[Collection entries]
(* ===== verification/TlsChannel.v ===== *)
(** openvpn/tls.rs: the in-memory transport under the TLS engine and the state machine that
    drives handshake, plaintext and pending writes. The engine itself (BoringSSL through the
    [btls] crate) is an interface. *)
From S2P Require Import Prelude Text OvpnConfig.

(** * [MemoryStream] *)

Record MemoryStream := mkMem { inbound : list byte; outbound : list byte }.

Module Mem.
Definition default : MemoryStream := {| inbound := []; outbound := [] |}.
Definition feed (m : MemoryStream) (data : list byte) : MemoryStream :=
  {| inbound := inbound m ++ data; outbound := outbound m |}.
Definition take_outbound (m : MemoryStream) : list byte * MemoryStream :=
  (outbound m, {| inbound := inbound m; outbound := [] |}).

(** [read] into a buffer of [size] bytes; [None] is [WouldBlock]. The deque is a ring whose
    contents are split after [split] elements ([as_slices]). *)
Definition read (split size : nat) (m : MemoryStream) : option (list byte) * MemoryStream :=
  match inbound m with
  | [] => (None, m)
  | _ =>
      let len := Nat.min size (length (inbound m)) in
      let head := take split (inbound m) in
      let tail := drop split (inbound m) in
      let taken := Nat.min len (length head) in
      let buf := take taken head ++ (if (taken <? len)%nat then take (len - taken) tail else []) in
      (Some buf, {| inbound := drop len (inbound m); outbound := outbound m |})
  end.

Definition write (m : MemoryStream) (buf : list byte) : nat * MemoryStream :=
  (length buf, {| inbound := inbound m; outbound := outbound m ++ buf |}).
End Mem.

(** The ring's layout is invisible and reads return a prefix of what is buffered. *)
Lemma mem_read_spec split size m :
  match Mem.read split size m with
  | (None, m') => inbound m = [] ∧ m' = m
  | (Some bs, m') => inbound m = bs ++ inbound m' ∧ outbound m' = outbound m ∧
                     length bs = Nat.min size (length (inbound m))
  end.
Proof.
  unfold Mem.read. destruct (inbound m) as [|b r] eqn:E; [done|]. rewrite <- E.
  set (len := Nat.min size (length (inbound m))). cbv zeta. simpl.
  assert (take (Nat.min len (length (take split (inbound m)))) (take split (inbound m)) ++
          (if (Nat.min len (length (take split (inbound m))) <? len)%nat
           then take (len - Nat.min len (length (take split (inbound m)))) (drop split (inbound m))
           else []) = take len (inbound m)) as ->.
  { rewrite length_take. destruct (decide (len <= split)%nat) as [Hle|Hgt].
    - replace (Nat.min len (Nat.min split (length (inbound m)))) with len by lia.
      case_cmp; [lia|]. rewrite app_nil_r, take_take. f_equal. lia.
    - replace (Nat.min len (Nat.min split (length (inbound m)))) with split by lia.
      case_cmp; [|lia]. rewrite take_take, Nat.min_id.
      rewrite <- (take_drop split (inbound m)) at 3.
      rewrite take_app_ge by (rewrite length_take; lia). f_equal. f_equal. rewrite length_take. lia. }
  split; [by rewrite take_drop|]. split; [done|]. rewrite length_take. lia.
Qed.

* * *

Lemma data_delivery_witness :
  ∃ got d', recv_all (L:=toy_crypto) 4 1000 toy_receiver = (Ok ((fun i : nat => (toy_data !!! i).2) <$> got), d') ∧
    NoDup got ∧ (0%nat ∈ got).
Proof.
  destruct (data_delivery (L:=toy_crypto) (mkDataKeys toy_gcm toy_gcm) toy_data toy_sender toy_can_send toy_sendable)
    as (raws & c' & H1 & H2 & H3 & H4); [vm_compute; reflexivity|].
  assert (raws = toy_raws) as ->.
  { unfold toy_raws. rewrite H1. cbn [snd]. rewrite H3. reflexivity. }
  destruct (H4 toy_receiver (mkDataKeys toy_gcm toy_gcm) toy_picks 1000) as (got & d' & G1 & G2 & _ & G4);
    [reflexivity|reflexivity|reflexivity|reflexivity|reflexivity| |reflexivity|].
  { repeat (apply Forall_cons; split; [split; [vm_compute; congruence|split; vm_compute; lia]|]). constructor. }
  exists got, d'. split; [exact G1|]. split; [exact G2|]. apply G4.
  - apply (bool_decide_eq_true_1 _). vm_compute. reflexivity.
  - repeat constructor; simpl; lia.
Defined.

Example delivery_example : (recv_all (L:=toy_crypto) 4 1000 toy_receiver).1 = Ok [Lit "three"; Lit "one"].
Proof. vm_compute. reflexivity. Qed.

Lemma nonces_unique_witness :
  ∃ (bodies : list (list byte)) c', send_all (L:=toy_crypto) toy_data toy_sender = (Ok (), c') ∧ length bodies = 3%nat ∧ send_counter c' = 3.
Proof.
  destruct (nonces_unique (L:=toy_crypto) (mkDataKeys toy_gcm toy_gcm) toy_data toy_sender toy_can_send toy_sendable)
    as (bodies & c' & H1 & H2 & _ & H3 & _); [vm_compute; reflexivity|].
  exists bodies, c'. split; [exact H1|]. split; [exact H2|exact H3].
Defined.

==

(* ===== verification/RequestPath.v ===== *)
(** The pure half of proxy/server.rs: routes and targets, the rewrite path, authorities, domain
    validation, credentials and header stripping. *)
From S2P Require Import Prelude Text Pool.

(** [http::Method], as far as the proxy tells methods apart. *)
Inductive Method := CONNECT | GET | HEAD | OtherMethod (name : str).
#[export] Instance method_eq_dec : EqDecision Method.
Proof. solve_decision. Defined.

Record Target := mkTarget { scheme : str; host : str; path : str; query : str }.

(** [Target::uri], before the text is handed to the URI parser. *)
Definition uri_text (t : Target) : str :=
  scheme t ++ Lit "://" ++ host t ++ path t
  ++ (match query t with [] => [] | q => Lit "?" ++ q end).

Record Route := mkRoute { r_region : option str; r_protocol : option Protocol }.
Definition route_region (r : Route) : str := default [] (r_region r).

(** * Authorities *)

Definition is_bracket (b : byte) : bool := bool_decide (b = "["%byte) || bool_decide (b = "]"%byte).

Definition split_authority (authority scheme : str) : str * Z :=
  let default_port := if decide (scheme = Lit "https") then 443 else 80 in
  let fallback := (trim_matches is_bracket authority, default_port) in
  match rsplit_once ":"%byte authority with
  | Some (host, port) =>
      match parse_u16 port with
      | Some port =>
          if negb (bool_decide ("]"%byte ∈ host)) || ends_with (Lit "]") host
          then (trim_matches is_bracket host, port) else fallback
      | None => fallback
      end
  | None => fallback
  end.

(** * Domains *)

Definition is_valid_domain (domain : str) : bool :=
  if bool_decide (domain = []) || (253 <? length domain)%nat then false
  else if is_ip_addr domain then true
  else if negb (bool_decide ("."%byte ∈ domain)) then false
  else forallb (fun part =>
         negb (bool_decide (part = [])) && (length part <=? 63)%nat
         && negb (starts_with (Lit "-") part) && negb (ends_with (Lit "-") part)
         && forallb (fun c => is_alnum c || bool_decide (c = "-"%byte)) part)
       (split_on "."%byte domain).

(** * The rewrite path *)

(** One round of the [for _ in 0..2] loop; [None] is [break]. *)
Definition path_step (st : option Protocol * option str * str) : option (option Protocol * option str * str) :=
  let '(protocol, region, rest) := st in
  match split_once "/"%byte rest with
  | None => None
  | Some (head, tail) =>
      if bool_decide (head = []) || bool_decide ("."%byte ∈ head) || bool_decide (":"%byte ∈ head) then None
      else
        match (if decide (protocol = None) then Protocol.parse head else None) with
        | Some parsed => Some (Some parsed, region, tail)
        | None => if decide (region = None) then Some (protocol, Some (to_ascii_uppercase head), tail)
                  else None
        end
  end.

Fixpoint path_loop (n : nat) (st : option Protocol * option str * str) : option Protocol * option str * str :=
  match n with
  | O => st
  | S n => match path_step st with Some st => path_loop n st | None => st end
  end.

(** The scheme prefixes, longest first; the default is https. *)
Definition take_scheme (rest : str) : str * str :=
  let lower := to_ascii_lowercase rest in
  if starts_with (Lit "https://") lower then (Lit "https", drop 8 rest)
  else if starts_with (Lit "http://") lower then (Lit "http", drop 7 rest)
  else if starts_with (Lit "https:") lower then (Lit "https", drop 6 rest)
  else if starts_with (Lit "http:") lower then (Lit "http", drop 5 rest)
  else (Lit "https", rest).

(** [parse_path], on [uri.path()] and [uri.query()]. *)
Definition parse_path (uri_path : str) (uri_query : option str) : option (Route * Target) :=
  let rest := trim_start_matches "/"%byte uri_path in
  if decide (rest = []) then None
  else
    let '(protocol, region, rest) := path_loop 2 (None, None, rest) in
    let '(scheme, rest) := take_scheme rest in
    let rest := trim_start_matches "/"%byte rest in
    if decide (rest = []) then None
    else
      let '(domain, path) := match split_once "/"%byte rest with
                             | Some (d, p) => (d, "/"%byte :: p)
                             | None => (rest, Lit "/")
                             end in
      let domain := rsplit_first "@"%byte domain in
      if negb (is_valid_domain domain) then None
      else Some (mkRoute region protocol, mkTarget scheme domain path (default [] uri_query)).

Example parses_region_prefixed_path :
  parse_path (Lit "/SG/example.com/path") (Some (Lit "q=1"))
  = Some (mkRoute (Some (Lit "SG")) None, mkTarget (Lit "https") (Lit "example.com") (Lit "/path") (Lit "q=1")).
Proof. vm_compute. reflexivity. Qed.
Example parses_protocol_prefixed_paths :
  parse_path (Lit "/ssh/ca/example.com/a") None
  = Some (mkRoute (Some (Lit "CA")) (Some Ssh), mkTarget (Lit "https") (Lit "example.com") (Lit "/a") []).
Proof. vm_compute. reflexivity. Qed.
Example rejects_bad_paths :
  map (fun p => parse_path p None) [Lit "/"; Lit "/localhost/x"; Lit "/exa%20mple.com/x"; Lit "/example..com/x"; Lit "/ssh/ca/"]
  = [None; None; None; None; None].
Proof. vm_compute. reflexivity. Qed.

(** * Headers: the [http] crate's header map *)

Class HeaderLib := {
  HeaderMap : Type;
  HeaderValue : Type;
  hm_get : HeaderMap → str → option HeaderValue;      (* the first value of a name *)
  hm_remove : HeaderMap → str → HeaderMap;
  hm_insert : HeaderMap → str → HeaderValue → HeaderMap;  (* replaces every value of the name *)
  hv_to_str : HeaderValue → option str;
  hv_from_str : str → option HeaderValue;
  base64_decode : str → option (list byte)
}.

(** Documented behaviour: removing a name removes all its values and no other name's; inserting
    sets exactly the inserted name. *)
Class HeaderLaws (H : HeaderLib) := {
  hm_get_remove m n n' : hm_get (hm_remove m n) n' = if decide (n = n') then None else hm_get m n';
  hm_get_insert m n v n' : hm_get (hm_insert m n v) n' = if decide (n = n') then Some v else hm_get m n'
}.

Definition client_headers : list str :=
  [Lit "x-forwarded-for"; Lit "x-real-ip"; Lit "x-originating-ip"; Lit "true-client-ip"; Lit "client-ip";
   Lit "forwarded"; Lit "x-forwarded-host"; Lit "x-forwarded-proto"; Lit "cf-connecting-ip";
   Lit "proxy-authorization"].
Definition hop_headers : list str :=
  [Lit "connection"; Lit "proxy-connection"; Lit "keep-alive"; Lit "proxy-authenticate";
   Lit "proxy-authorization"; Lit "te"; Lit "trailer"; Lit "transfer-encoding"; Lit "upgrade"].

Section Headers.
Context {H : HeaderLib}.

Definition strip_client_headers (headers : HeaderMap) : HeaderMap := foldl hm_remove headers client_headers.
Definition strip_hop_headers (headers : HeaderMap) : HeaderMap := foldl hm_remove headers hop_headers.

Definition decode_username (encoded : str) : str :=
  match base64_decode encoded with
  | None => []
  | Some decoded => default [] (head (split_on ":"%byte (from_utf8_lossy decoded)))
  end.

§ Try it
Your reply is to repeat, unchanged, the lines above running from the one with "(* ===== verification/TlsChannel.v ===== *)" up to and including the one with "[btls] crate) is an interface. *)".

§ Exercise output
(* ===== verification/TlsChannel.v ===== *)
(** openvpn/tls.rs: the in-memory transport under the TLS engine and the state machine that
    drives handshake, plaintext and pending writes. The engine itself (BoringSSL through the
    [btls] crate) is an interface. *)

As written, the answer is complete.